MTS Centre, Winnipeg - August 6, 2007

DAVID SCHMEICHEL -- Sun Media

, Last Updated: 2:59 AM ET

WINNIPEG -- Do you like your rock 'n' roll big, dumb and loud?

Yeah, us neither -- (not usually, anyway) -- but sometimes it's nice to just shut your brain off for a while, right?

That's why you're not going to catch us taking the easy road and ragging on Alberta hard-rockers Nickelback like all the other critics who've helped turn them into one of the most reviled bands on the planet.

Oh sure, the tunes are sophomoric (and repetitive, and cliched, and a wee bit sexist), but so is KISS, and you don't see people calling for Gene Simmons' head on a platter.

No, Nickelback -- with their tried-and-true hybrid of bar-band post-grunge and heavy metal -- are clearly doing something right, and their show at MTS Centre last night was a perfectly enjoyable blast of rock 'n' roll excess (providing you didn't try to over-think things, that is).

At any rate, it was hard not to pay attention to Chad Kroeger and Co. once they took to the stage, partly because Kroeger has a habit of screaming all his between-song banter, and partly because the band punctuates nearly everything he says with near deafening pyro-explosions.

A rapid-fire succession of such blasts heralded the band's arrival, as Kroeger -- adopting his trademark axe-wielding stance -- tore through show opener Animals, which ended with an effect that made it look like the entire drum riser was ablaze.

By the time the smoke cleared, the band was churning out the sleazy power chords of Woke Up This Morning, and Kroeger even found time to indulge in a bit of comedy before trotting out the rock-radio ballad Photograph.

"It's nice to be back in Canada," he said by way of introducing the song, which was inspired by his own small-town upbringing. "It's nice to be able to sit down in a pub or a lounge and order a Caesar, and have them bring you a drink, not a salad." Actually, Kroeger -- who tends to attract the brunt of the critical derision -- turned out to be an affable smart-ass all through the show, whether sharing vocal duties with bandmate Ryan Peake on Elton John's Saturday Night's Alright for Fighting, giving a video shout-out to slain Pantera axeman Dimebag Darrell, or making it through the dippy inspirational number If Everyone Cared (with its lame cried-lied-died rhyme scheme) without cracking himself up.
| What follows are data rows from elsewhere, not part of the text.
(** * OllamaRemoteAPI: a shallow embedding of the REST facade

    The development follows the layout of the repository:
    - [utils]    embeds [src/utils.py] (envelopes, model-name validation,
                 size formatting, the JSON-payload decorator);
    - [settings] embeds [config/settings.py] (the configuration snapshot and
                 the parsing of the IP allow-list);
    - [api]      embeds [src/api.py] (the admission middleware with its
                 rate-limit store, the route handlers and the error handlers).

    Conventions of the embedding.
    - A Python [str] is a [string]; its characters are code points below 256.
    - A Python [int] is a [Z].  A Python [float] is the rational it denotes
      (a [Q]); infinities and NaN are not represented.  Subtraction of two
      clock readings and division by 1024 are exact on the floats the program
      meets (readings of one clock, values at least 1024), so they are the
      rational operations.
    - A Python [dict] with string keys is an association list read from the
      front; [None] is [JNull].
    - [time.time()] is an input of the function that reads the clock.
    - Logging has no influence on any result and is left out. *)

From Stdlib Require Import ZArith QArith Lqa DecimalString Ascii String.
From stdpp Require Import gmap strings list.

Set Warnings "-register-all".

Local Open Scope Z_scope.

(** ** Python values *)

Module py.

(** Exceptions that the code can meet, with the text that [str(e)] gives. *)
Inductive exn :=
| AttributeError (msg : string)
| TypeError (msg : string)
| KeyError (key : string)
| OverflowError (msg : string)
| BadRequest                       (* werkzeug: the body is not valid JSON *)
| ResponseError (msg : string)     (* ollama.ResponseError *)
| CalledProcessError (msg : string)
| TimeoutExpired (msg : string)
| Exception (msg : string).        (* any other exception *)

Definition str_exn (e : exn) : string :=
  match e with
  | AttributeError m | TypeError m | OverflowError m | ResponseError m
  | CalledProcessError m | TimeoutExpired m | Exception m => m
  | KeyError k => "'" +:+ k +:+ "'"
  | BadRequest => "400 Bad Request"
  end.

(** A computation that returns or raises. *)
Inductive result (A : Type) :=
| Ok (a : A)
| Raise (e : exn).
Arguments Ok {A} a.
Arguments Raise {A} e.

Definition bind {A B} (r : result A) (k : A -> result B) : result B :=
  match r with
  | Ok a => k a
  | Raise e => Raise e
  end.

(** JSON values as [json.loads] produces them and [jsonify] consumes them. *)
Inductive json :=
| JNull
| JBool (b : bool)
| JInt (n : Z)
| JFloat (q : Q)
| JStr (s : string)
| JList (l : list json)
| JObj (o : list (string * json)).

(** Truth value of a JSON value ([not x] is its negation). *)
Definition truthy (v : json) : bool :=
  match v with
  | JNull => false
  | JBool b => b
  | JInt n => negb (n =? 0)
  | JFloat q => negb (Qeq_bool q 0)
  | JStr s => negb (String.eqb s EmptyString)
  | JList l => match l with [] => false | _ => true end
  | JObj o => match o with [] => false | _ => true end
  end.

(** [d.get(k)] and [d.get(k, default)] on a dict. *)
Fixpoint dict_lookup (d : list (string * json)) (k : string) : option json :=
  match d with
  | [] => None
  | (k', v) :: d' => if String.eqb k' k then Some v else dict_lookup d' k
  end.

Definition dict_get (d : list (string * json)) (k : string) (default : json) : json :=
  match dict_lookup d k with
  | Some v => v
  | None => default
  end.

(** [{**d, k: v}]: the binding of [k] is replaced where it stands, or added
    at the end. *)
Fixpoint dict_set (d : list (string * json)) (k : string) (v : json)
  : list (string * json) :=
  match d with
  | [] => [(k, v)]
  | (k', v') :: d' =>
      if String.eqb k' k then (k', v) :: d' else (k', v') :: dict_set d' k v
  end.

(** *** Strings *)

(** [c.isspace()] for a code point below 256: TAB to CR, FS to US, the
    space, NEL and the no-break space. *)
Definition is_space (c : ascii) : bool :=
  let n := N_of_ascii c in
  ((9 <=? n) && (n <=? 13) || (28 <=? n) && (n <=? 32)
   || (n =? 133) || (n =? 160))%N.

Fixpoint lstrip (s : string) : string :=
  match s with
  | EmptyString => EmptyString
  | String c s' => if is_space c then lstrip s' else s
  end.

Fixpoint rstrip (s : string) : string :=
  match s with
  | EmptyString => EmptyString
  | String c s' =>
      match rstrip s' with
      | EmptyString => if is_space c then EmptyString else String c EmptyString
      | r => String c r
      end
  end.

(** [s.strip()] *)
Definition strip (s : string) : string := rstrip (lstrip s).

(** [s.split(sep)] for a separator of one character. *)
Fixpoint split (sep : ascii) (s : string) : list string :=
  match s with
  | EmptyString => [EmptyString]
  | String c s' =>
      if Ascii.eqb c sep then EmptyString :: split sep s'
      else match split sep s' with
           | h :: t => String c h :: t
           | [] => [String c EmptyString]
           end
  end.

(** [s.split()]: the maximal runs of characters that are not whitespace.
    [cur] is the run being read, in reverse. *)
Fixpoint split_ws_from (cur : list ascii) (s : string) : list string :=
  let flush (rest : list string) :=
    match cur with
    | [] => rest
    | _ => string_of_list_ascii (rev cur) :: rest
    end in
  match s with
  | EmptyString => flush []
  | String c s' =>
      if is_space c then flush (split_ws_from [] s')
      else split_ws_from (c :: cur) s'
  end.

Definition split_ws (s : string) : list string := split_ws_from [] s.

(** [sep.join(parts)] *)
Fixpoint join (sep : string) (parts : list string) : string :=
  match parts with
  | [] => EmptyString
  | [p] => p
  | p :: ps => p +:+ sep +:+ join sep ps
  end.

(** [needle in hay] on strings. *)
Fixpoint contains (needle hay : string) : bool :=
  String.prefix needle hay
  || match hay with
     | EmptyString => false
     | String _ hay' => contains needle hay'
     end.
We coulda' done without all the screaming, but hey -- nobody's perfect.

Earlier, opening act Yellowcard turned in a 40-minute set of easy-to-digest pop-punk, much of which -- like the punchy anthem Light Up the Sky --benefited greatly from the inclusion of violin player Sean Mackin.

The Florida quintet even gave all the local boys in the crowd a little tip to help them "seal the deal" with their lady-friends (and we're pretty sure they weren't talking about real estate). "You turn to her and say, 'Baby, I wrote this song for you,' " said frontman Ryan Key, before launching into a solo version of the Ocean Avenue ballad Only One.

Neat trick -- but why do we get the feeling it doesn't work quite as well with Nickelback songs?